John Brown, a Scottish physician, "founder of the Brunonian system, born in Berwickshire in 1735, died in London, Oct. 7, 1788. He was the son of a poor farmer, and was early apprenticed to a weaver; but having previously manifested much aptitude for study at the grammar school of Dunse, the schoolmaster offered to instruct him gratuitously. The schoolmaster and the parents of Brown belonged to a body of Presbyterian seceders, and young Brown was destined for the ministry. While pursuing his studies he was induced to attend a meeting of the synod of the established church at Dunse, and this gave such offence to his friends that he left the society and joined the established church. He then became private tutor in a gentleman's family, and acted as an assistant in the grammar school.. In 1755 he went to Edinburgh, and after passing through the preliminary classes, entered himself as a student of divinity in the university. For some time he supported himself by private teaching, and then resumed his labors as assistant teacher at Dunse, where he remained about a year. In 1759 he returned to Edinburgh, renounced the study of theology, and commenced that of medicine, supporting himself by giving private instruction in Latin to medical students.

Dr. Cullen employed him as a private tutor in his own family, and recommended him to others, but opposed his nomination to a professorship, whereupon Brown began to attack the doctor's medical views. Having quarrelled with the professors at Edinburgh, he took his degree of M. D. at St. Andrew's. In 1780 he published his Elementa Medicince, which contains the doctrines he propounded in opposition to the views of Dr. Cullen, and for several years he continued to explain these doctrines in public lectures. The excitement produced by this work was very great in all the medical schools of Europe; and in Edinburgh two hostile camps were formed among the students, under the names of " Oullenites " and "Brownites." The contest sometimes raged with so much violence as to lead to collisions among the younger partisans. In 1786 Brown went to London, where he opened a private school of medicine, and gave lectures in his own house in Golden square. His family was large, and his habits intemperate; his expenses were greater than his income, and being involved in debt, he was confined in the king's bench prison during several months, until released by the assistance of some of his friends.

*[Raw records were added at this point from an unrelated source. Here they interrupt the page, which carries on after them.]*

Lemma fold_copies_ok w d a b m ls watts :
  the_dev w = Some d → has_lines d (c_lines (this w)) → (∀ l, l ∈ ls → l ∈ c_lines (this w)) →
  1 ≤ interval (this w) → window_ok d (c_lines (this w)) a b →
  m = set_len (interval (this w)) (c_lines (this w)) a b →
  (∀ l, l ∈ ls → Forall (λ v, is_Ok (to_int v) = true) (window d a b l)) →
  fold_lines (copy_one a b m) ls watts w =
  (Ok (watts ++ concat ((λ l, every (Z.to_nat (interval (this w)))
                                (take (Z.to_nat m) (window d a b l))) <$> ls)), w).
Proof.
  intros Hd Hh Hls Hk Hw Hm. revert watts. induction ls as [|l ls IH]; intros watts Hs.
  - cbn. by rewrite app_nil_r.
  - cbn [fold_lines]. erewrite bind_Ok.
    2:{ eapply copy_one_ok; eauto; [apply Hls; left|apply Hs; left]. }
    rewrite IH by (intros; (apply Hls || apply Hs); by right). cbn. by rewrite <-app_assoc.
Qed.

Lemma get_set_ok w d ws a b watts :
  gettable w d ws → 1 ≤ interval (this w) → (a, b) ∈ ws →
  (aggregate (this w) = false → convertible d (c_lines (this w)) ws) →
  get_set (a, Some b) (set_len (interval (this w)) (c_lines (this w)) a b) watts w =
  (Ok (watts ++ set_samples (aggregate (this w)) (interval (this w)) d (c_lines (this w)) a b), w).
Proof.
  intros [Hd Hh Hnd Hi Hs Hw] Hk Hin Hc. rewrite Forall_forall in Hw.
  pose proof (Hw _ Hin) as Hab. cbn in Hab.
  destruct (set_len_bounds _ _ _ _ _ Hk Hab) as [Hm _].
  unfold get_set. erewrite bind_Ok by done. set (c := this w) in *.
  assert ((if c_lines c is [] then mret [] else lift (get_second (a, Some b))) w
          = (Ok (if c_lines c is [] then [] else b), w)) as E by by destruct (c_lines c).
  rewrite (bind_Ok _ _ _ _ _ E). clear E.
  destruct (c_lines c) as [|l0 ls] eqn:El.
  { unfold set_samples. cbn. destruct (aggregate c); cbn; [done|by rewrite app_nil_r]. }
  rewrite <-El in *. unfold set_samples. destruct (aggregate c) eqn:Ea.
  - rewrite (proj2 (Z.ltb_ge _ _)) by lia.
    erewrite bind_Ok; [done|]. cbn [fst snd].
    by eapply fold_sums_ok; rewrite ?length_replicate.
  - cbn [fst snd]. eapply fold_copies_ok; eauto. intros l Hl. by eapply Hc.
Qed.
(* ===== verification/Creation.v ===== *)
(** Construction and destruction of a [Counter]: what a creation request does to
    the device, what a refused one leaves, and what the destructor gives back. *)

From S2P Require Import Prelude StdMap CInt Floats Wire Storage Types DeviceOps Refcount.
From S2P Require Import CounterOps CounterFacts CounterGet Session.

Local Open Scope Z_scope.

(** A creation request, as a client sends it. *)
Record Request := mkRequest {
  rq_device : string;
  rq_frequency : Z;
  rq_aggregate : bool;
  rq_lines : string
}.

Definition enc_bool (b : bool) : list ascii := int_bytes (if b then 1 else 0).

Definition enc_request (r : Request) : list ascii :=
  enc_string (rq_device r) ++ int_bytes (rq_frequency r) ++ enc_bool (rq_aggregate r) ++
  enc_string (rq_lines r).

(** The strings are not empty, fit their [int] length, the mask fits the line
    arithmetic, and the frequency an [int]. *)
Definition request_ok (r : Request) : Prop :=
  rq_device r ≠ EmptyString ∧ Z.of_nat (String.length (rq_device r)) ≤ int_max ∧
  rq_lines r ≠ EmptyString ∧ 8 * Z.of_nat (String.length (rq_lines r)) ≤ int_max + 1 ∧
  0 ≤ rq_frequency r ≤ int_max.

Section Creation.
Context {V Q K : Type} `{!SampleStore V, !SpscQueue Q, !Socket K, !PeerName K}.
Implicit Types (w : Ses V Q K) (d : Device V Q) (c : Counter) (r : Request).

Lemma on_sk_accepts {A} (m : M K A) a bs rest w :
  accepts m a bs → pending (sk w) = bs ++ rest →
  ∃ k, on_sk m w = (Ok a, set_sk k w) ∧ pending k = rest ∧ sent k = sent (sk w) ∧
       credit k = credit (sk w).
Proof.
  intros Hm Hp. destruct (Hm _ _ Hp) as (k & E & ?). exists k.
  unfold on_sk, zoom. by rewrite E.
Qed.

Lemma receive_bool_accepts b :
  accepts receive_bool_int (b, [byte_of 0; byte_of 0; byte_of 0]) (enc_bool b).
Proof.
  replace (b, [byte_of 0; byte_of 0; byte_of 0]) with
    (match enc_bool b with
     | b0 :: rest => (negb (byte_val b0 =? 0), rest)
     | [] => (false, [])
     end) by (by destruct b).
  apply (accepts_fmap _ _ (λ bs : list ascii, match bs with
     | b0 :: rest => (negb (byte_val b0 =? 0), rest)
     | [] => (false, [])
     end)), (sock_read_accepts (enc_bool b)).
Qed.

(** The members once the request has been read. *)
Definition read_counter r (id : Z) c : Counter :=
  mkCounter (c_sock c) (running c) (rq_aggregate r) (0 + interval c / 256 * 256)
    (status c) (rq_frequency r) (c_lines c) (sets c) (sizes c) (dev c) id (registered c).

His doctrines had gained many converts in the medical schools abroad, and he was making preparations to leave England for the continent, when he died of apoplexy. - The publication of his first work was followed in 1781 by " An Inquiry into the State of Medicine, on the Principles of the Inductive Philosophy." In 1787 he published "Observations on the Principles of the Old System of Physic." A complete edition of his works (3 vols. 8vo) was published in London by his son, William Cullen Brown, in 1804. The basis of Brown's medical theory is the doctrine of " excitability." In his view, the human organism, in common with that of animals, mainly differs from inorganic bodies by the property of being excited under the influence of external agents, or the functions of internal organs, peculiar to organic life. The physical external agents which excite the organism to act are heat, light, air, and alimentary substances; internally, the blood and the humors which are drawn from the blood. Those functions of the organs which produce a similar effect, according to this theory, are muscular contractions, the various secretions of the body, the passions, and the energy of the brain in the processes of thought.

These are what Brown terms the stimulating or exciting forces, which, collectively considered, produce life; and when this influence ceases, death ensues. The state of health consists in a proper equilibrium between the exciting forces and the vital principle of excitability within the organism; disease consists in the rupture of this equilibrium. Two kinds of excess may disturb the equilibrium of health, and hence all diseases may be classed under two general heads: those produced by an excess of the stimulating forces, and those resulting from an insufficiency of stimulation. The one are called " sthenic " (Gr.John Brown 0300199 , strength), and the other " asthenic," from the want of force. The treatment consists in diminishing the excess of stimulus in one case, and supplying that which is deficient in the other. His doctrines became very popular for a time all over Europe. Gir-tanner spread them in Germany, and Rasori in Italy. Broussais developed similar views in another form, 30 years later, in France, attributing the origin of all diseases to inflammatory action in the organism, and substituting the word "irritability" in lieu of "excitability," but adopting Brown's division of all diseases into two classes, "sthenic and asthenic." The exaggerations of these two schools have lost their influence on many minds, but the words which mainly characterized their doctrines, as stimulants and contra-stimulants, irritability and excitability, sthenic and asthenic, are still common in the medical vocabulary.